** Opening DATA FOR REVIEW block **

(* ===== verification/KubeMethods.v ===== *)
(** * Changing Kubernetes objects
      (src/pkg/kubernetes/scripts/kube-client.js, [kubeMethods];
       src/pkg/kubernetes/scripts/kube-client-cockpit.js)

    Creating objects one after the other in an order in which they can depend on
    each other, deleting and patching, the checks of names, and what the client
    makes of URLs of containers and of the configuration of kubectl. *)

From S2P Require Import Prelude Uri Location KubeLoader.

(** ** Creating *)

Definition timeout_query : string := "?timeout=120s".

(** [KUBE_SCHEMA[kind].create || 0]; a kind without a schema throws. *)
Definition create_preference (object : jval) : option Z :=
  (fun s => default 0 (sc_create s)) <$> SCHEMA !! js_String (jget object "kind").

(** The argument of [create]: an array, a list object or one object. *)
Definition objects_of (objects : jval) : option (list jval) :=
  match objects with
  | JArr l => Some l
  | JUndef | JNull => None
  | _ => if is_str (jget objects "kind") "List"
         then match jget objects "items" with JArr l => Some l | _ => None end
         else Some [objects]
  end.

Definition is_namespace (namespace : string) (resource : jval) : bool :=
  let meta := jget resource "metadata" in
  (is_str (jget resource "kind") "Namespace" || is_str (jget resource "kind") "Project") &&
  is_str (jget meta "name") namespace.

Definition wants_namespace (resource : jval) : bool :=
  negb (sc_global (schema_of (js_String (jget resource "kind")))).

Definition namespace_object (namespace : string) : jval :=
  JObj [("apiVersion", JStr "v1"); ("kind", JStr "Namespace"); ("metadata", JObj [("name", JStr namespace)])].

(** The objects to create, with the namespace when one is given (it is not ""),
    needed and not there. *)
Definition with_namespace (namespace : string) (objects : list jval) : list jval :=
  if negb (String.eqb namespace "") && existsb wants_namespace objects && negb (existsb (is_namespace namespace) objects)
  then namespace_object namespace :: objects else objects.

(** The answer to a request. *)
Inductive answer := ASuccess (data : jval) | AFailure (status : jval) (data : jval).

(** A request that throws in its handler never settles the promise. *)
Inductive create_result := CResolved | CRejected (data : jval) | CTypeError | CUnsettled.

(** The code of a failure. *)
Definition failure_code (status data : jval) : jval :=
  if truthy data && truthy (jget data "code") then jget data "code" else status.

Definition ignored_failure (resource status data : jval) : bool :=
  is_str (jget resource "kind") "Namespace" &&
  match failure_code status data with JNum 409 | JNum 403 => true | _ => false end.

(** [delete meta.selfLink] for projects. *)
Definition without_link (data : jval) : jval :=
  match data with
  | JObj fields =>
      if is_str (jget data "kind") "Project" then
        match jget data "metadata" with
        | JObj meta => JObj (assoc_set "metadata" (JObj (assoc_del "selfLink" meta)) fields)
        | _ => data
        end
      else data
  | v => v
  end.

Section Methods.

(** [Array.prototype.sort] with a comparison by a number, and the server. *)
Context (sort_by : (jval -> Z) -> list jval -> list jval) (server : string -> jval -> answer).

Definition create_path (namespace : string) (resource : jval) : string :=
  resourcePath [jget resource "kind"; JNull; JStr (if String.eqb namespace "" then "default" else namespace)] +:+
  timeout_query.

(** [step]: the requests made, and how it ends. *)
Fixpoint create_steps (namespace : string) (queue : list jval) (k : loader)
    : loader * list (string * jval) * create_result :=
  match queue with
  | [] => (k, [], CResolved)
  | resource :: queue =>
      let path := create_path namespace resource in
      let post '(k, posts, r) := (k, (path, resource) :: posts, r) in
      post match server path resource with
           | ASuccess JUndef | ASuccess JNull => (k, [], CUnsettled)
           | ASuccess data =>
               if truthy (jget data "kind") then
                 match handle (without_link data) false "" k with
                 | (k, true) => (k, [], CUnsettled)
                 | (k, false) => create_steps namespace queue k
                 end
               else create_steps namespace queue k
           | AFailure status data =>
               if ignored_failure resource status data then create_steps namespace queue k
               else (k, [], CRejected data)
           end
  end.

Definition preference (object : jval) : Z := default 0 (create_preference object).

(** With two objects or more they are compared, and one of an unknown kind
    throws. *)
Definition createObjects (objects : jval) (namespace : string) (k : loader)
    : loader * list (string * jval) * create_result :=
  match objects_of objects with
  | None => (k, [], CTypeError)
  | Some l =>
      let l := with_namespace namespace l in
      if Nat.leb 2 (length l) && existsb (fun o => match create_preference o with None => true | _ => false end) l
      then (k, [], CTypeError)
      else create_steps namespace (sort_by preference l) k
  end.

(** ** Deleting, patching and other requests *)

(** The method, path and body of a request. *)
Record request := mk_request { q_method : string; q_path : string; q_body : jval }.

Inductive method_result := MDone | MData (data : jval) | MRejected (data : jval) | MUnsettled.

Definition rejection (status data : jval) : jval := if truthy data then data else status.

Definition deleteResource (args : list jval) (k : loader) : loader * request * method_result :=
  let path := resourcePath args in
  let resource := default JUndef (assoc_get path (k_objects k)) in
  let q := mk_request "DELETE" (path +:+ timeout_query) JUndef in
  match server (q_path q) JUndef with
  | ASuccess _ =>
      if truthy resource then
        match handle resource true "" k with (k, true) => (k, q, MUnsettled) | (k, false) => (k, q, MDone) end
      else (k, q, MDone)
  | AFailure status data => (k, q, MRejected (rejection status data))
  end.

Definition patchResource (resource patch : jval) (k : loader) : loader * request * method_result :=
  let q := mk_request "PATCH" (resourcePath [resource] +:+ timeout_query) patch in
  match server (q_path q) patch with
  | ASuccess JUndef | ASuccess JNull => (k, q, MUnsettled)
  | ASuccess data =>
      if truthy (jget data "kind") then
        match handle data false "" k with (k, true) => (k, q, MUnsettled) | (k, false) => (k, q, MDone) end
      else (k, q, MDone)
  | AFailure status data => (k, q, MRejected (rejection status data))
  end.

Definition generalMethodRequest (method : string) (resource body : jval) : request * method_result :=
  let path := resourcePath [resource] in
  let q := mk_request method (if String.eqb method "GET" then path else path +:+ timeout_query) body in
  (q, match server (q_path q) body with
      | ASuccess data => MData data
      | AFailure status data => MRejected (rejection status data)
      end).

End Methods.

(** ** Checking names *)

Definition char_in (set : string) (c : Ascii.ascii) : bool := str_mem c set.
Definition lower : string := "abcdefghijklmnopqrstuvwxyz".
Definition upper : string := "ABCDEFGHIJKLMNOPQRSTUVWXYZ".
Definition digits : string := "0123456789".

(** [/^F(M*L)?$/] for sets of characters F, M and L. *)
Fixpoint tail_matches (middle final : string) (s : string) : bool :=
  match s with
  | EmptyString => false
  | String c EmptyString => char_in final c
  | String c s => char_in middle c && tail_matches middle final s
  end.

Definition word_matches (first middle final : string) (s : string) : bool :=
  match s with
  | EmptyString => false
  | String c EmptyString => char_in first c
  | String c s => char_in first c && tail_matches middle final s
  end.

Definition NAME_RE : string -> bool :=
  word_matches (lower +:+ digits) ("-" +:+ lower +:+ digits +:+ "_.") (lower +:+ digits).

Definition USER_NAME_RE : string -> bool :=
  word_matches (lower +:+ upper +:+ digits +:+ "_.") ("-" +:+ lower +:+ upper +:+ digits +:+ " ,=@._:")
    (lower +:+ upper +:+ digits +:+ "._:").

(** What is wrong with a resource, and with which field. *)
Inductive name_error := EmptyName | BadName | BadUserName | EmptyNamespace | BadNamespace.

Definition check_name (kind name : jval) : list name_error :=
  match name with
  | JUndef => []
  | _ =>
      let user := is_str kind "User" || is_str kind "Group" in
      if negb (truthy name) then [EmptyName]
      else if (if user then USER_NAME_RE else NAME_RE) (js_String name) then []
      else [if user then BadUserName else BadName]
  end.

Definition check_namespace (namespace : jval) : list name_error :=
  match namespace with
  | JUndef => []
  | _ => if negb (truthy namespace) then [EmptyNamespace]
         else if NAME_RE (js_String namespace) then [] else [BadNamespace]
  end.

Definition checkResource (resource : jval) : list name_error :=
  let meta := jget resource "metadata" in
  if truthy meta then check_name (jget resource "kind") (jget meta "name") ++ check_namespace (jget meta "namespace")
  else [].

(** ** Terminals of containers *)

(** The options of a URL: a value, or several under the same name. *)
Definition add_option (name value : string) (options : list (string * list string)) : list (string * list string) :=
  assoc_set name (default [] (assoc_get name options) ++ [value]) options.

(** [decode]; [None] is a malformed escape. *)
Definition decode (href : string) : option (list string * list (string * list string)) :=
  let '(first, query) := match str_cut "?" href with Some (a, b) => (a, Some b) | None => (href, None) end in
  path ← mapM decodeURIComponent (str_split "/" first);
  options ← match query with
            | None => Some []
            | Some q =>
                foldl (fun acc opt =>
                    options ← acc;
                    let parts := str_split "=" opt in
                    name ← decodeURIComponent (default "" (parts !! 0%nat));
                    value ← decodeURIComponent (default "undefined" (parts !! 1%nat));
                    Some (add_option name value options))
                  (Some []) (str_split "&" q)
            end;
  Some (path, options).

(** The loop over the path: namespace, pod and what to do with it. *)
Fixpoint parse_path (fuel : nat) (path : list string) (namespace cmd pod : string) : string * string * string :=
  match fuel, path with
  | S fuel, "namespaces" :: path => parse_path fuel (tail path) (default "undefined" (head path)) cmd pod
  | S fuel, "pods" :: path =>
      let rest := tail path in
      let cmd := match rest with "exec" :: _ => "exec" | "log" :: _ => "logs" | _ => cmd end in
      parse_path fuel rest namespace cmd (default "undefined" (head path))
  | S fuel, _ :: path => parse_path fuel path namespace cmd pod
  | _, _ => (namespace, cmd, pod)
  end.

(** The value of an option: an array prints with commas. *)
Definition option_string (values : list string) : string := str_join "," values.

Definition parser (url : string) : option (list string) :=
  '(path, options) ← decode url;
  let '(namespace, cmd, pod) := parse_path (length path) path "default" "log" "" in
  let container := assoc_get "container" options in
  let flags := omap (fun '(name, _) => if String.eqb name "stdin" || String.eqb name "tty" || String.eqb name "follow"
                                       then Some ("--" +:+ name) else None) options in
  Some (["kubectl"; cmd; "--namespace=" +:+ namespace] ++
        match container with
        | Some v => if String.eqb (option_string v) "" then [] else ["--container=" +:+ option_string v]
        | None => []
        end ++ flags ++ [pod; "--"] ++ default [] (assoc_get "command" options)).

** Closing DATA FOR REVIEW block **
** Opening DATA FOR REVIEW block **

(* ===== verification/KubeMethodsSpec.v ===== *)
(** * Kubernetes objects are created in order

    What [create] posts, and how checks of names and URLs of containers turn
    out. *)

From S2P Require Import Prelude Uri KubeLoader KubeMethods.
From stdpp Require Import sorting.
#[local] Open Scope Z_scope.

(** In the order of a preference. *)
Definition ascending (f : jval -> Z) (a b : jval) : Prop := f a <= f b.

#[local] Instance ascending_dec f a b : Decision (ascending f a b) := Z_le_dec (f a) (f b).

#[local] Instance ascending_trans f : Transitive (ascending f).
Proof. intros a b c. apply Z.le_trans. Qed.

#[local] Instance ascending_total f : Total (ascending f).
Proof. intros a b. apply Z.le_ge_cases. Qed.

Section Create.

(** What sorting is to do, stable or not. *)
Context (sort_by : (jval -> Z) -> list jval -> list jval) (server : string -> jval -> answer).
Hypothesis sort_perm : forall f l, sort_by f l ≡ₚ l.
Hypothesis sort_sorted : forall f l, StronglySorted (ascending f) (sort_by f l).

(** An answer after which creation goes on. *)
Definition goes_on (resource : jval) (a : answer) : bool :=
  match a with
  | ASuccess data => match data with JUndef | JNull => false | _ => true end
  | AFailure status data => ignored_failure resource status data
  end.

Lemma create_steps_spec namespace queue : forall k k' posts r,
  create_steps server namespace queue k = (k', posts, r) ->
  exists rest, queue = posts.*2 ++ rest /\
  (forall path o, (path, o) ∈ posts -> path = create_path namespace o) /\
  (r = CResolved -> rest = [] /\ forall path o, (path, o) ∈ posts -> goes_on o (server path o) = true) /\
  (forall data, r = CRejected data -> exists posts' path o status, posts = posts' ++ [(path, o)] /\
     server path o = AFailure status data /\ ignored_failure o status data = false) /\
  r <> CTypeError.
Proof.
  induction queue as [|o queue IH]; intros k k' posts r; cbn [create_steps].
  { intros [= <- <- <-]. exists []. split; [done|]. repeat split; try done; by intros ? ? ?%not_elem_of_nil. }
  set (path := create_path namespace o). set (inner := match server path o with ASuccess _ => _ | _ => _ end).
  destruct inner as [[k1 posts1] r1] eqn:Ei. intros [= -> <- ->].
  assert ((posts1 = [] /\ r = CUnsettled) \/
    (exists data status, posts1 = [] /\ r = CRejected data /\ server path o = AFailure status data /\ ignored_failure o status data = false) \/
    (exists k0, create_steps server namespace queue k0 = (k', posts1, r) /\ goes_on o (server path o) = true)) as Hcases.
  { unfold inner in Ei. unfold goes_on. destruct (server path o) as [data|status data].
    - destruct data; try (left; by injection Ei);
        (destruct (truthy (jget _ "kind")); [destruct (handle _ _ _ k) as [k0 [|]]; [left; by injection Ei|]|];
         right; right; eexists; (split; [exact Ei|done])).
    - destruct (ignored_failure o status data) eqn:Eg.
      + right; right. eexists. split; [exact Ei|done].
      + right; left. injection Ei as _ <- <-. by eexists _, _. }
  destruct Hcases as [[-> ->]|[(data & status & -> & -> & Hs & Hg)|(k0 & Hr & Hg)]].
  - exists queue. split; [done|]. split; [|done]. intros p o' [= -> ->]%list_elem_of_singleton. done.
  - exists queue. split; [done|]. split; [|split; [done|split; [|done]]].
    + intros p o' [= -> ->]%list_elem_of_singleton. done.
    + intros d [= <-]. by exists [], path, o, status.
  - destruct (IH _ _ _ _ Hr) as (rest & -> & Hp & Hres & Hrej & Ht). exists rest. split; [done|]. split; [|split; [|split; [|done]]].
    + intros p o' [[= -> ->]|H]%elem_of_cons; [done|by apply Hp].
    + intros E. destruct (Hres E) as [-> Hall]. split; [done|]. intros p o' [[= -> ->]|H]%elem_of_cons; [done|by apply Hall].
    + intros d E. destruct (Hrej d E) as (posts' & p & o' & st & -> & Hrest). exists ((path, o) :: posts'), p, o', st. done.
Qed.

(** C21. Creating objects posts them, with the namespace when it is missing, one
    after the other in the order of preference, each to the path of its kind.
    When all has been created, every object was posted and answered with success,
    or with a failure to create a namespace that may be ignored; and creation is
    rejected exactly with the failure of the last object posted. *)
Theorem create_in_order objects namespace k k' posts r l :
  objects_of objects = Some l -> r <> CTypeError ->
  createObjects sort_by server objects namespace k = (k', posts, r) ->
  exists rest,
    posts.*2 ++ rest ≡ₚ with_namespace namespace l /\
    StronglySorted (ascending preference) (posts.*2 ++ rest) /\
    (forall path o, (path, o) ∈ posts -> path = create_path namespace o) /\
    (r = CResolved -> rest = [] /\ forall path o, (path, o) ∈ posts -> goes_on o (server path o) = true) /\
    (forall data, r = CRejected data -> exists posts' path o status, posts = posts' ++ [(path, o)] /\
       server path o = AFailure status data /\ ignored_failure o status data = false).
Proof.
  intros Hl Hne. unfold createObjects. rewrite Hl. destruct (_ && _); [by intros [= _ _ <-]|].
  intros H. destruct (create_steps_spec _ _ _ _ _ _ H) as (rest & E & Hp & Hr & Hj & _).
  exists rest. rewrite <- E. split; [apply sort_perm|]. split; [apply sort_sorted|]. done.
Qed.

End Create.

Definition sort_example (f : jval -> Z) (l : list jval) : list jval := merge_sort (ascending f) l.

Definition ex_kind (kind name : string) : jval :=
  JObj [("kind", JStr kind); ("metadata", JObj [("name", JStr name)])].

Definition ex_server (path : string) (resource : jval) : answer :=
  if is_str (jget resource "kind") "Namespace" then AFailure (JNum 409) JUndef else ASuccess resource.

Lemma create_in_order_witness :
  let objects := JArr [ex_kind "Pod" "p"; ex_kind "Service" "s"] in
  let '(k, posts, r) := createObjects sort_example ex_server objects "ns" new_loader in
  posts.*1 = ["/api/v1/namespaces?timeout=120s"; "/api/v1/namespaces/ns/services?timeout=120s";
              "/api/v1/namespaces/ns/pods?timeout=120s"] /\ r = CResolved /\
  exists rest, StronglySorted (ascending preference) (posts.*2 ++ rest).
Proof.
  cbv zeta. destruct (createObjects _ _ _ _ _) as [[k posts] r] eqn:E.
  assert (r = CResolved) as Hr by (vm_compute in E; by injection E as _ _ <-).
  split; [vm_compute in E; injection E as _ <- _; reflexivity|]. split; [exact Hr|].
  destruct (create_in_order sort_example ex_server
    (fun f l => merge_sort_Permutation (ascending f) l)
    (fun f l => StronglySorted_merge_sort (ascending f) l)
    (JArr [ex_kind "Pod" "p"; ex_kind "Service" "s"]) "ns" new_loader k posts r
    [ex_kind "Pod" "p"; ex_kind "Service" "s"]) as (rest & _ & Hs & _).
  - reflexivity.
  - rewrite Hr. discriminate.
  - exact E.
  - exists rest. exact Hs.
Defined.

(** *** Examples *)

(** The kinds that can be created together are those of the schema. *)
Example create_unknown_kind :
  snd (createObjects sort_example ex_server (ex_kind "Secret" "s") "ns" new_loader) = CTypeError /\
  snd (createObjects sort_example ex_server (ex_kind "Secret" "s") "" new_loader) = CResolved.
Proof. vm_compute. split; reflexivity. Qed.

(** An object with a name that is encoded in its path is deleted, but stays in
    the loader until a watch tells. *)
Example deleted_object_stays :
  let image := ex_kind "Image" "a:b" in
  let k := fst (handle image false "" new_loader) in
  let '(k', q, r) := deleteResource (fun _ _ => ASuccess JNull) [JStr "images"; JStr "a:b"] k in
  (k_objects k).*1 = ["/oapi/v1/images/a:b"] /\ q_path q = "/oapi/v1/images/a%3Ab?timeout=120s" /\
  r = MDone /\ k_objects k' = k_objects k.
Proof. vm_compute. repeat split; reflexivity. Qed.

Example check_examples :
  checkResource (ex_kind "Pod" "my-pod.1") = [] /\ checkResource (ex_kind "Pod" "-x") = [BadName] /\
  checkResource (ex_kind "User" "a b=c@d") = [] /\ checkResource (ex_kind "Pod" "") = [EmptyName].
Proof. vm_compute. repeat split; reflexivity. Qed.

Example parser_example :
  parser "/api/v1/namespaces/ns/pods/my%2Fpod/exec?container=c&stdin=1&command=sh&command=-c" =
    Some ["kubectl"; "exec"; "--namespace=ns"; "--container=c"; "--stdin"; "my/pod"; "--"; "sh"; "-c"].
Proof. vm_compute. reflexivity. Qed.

** Closing DATA FOR REVIEW block **
** Opening DATA FOR REVIEW block **

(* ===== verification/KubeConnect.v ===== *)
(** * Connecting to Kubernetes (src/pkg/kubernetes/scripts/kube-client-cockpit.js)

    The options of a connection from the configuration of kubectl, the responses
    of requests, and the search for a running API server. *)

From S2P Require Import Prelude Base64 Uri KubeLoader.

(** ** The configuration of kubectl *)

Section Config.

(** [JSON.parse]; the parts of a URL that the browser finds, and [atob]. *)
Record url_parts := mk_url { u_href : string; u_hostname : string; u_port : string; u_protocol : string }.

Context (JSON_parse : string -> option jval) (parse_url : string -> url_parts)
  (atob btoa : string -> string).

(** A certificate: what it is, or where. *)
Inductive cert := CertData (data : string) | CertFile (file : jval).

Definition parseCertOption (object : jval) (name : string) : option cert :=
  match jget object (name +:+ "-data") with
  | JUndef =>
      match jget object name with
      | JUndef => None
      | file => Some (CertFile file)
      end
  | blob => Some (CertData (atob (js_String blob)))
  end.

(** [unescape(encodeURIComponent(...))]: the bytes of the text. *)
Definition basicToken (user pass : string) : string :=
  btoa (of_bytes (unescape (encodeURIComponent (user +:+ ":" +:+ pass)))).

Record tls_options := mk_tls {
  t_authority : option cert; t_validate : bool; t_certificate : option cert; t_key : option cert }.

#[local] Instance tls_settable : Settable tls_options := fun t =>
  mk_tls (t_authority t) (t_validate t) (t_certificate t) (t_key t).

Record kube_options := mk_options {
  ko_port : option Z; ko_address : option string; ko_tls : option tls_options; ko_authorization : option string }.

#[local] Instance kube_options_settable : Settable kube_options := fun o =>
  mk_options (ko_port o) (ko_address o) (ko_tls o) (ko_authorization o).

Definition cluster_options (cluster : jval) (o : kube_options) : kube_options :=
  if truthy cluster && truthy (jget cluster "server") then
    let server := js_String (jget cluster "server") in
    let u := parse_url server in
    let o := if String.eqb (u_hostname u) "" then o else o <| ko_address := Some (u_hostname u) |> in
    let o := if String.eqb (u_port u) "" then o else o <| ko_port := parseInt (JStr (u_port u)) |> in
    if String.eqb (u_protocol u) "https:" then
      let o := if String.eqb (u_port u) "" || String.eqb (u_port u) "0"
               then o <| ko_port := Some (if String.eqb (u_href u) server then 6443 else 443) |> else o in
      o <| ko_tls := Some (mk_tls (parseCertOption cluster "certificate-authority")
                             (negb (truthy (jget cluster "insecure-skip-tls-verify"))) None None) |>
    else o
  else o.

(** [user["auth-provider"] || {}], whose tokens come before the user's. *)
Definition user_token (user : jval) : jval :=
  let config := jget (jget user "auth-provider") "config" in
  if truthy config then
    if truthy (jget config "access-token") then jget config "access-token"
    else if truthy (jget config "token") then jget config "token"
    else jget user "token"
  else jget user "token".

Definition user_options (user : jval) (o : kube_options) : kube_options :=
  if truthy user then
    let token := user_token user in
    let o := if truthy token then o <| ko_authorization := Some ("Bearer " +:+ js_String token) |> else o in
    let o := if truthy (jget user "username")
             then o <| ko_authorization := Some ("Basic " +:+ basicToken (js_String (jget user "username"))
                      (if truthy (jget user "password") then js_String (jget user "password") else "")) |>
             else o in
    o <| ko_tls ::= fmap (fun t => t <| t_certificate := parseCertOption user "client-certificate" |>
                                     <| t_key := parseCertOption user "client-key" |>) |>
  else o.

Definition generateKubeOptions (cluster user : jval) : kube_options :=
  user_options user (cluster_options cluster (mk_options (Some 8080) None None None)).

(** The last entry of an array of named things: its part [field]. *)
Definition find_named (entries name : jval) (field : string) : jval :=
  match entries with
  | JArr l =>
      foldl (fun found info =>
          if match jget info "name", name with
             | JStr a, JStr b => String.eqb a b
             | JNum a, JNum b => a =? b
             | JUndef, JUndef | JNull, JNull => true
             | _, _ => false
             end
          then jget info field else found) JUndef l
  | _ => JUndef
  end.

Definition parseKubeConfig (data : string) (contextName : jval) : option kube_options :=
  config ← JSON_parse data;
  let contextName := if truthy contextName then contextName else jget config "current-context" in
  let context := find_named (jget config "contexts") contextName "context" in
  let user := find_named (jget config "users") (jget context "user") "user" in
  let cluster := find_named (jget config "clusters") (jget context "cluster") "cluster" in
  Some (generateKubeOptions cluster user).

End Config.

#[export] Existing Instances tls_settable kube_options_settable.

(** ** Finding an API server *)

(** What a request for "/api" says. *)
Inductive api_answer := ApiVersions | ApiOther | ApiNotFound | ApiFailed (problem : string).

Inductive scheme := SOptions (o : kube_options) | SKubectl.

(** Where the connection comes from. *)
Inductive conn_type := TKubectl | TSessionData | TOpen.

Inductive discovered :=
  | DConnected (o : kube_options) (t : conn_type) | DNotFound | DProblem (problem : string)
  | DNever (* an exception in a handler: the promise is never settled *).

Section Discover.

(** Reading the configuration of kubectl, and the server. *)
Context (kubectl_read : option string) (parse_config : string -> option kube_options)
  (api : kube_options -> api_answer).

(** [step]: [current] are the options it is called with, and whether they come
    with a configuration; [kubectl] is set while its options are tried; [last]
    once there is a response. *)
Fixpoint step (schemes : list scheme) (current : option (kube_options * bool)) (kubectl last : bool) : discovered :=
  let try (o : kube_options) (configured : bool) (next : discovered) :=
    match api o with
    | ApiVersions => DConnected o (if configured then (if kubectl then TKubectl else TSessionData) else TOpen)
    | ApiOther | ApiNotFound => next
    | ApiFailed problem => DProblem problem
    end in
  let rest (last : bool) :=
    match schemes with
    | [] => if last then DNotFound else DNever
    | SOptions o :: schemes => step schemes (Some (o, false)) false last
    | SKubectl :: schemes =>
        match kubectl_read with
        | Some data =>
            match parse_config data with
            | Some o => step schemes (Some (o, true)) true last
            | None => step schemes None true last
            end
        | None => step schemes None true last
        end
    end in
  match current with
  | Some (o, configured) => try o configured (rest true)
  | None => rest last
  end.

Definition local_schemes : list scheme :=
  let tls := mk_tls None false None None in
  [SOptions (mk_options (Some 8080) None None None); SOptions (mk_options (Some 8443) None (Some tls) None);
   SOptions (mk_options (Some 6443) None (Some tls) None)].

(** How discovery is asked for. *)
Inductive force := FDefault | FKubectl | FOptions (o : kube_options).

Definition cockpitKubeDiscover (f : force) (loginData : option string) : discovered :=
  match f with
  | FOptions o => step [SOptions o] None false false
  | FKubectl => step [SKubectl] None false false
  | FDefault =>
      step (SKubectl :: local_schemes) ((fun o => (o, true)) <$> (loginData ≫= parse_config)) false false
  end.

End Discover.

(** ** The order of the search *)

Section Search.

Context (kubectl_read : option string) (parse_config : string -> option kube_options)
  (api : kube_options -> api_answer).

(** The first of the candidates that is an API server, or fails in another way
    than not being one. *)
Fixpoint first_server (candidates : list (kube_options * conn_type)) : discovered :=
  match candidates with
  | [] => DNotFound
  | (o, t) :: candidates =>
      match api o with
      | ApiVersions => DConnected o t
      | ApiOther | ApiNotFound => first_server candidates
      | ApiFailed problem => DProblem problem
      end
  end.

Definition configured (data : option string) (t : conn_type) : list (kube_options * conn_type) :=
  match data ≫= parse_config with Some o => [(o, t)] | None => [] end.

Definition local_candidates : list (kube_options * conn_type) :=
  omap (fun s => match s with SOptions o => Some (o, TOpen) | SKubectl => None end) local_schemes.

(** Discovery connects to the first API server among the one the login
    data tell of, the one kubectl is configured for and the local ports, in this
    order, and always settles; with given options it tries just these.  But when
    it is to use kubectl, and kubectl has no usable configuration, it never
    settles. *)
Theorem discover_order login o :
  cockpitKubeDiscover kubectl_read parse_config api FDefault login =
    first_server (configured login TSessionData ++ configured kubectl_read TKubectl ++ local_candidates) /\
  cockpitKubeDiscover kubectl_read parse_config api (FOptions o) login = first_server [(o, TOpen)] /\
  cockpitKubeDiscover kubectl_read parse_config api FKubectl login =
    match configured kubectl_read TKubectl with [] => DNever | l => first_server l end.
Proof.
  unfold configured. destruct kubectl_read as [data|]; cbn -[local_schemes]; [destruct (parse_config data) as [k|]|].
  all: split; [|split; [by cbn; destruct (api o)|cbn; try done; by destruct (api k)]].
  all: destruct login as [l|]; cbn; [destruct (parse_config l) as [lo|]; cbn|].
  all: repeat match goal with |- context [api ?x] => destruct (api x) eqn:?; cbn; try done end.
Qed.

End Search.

** Closing DATA FOR REVIEW block **

● WHAT THE TASK REQUIRES:
From the records above, print only the lines between the one holding "Definition basicToken (user" and the one holding "#[local] Instance tls_settable", inclusive, exactly as they stand.

● WRITTEN RESPONSE:
Definition basicToken (user pass : string) : string :=
  btoa (of_bytes (unescape (encodeURIComponent (user +:+ ":" +:+ pass)))).

Record tls_options := mk_tls {
  t_authority : option cert; t_validate : bool; t_certificate : option cert; t_key : option cert }.

#[local] Instance tls_settable : Settable tls_options := fun t =>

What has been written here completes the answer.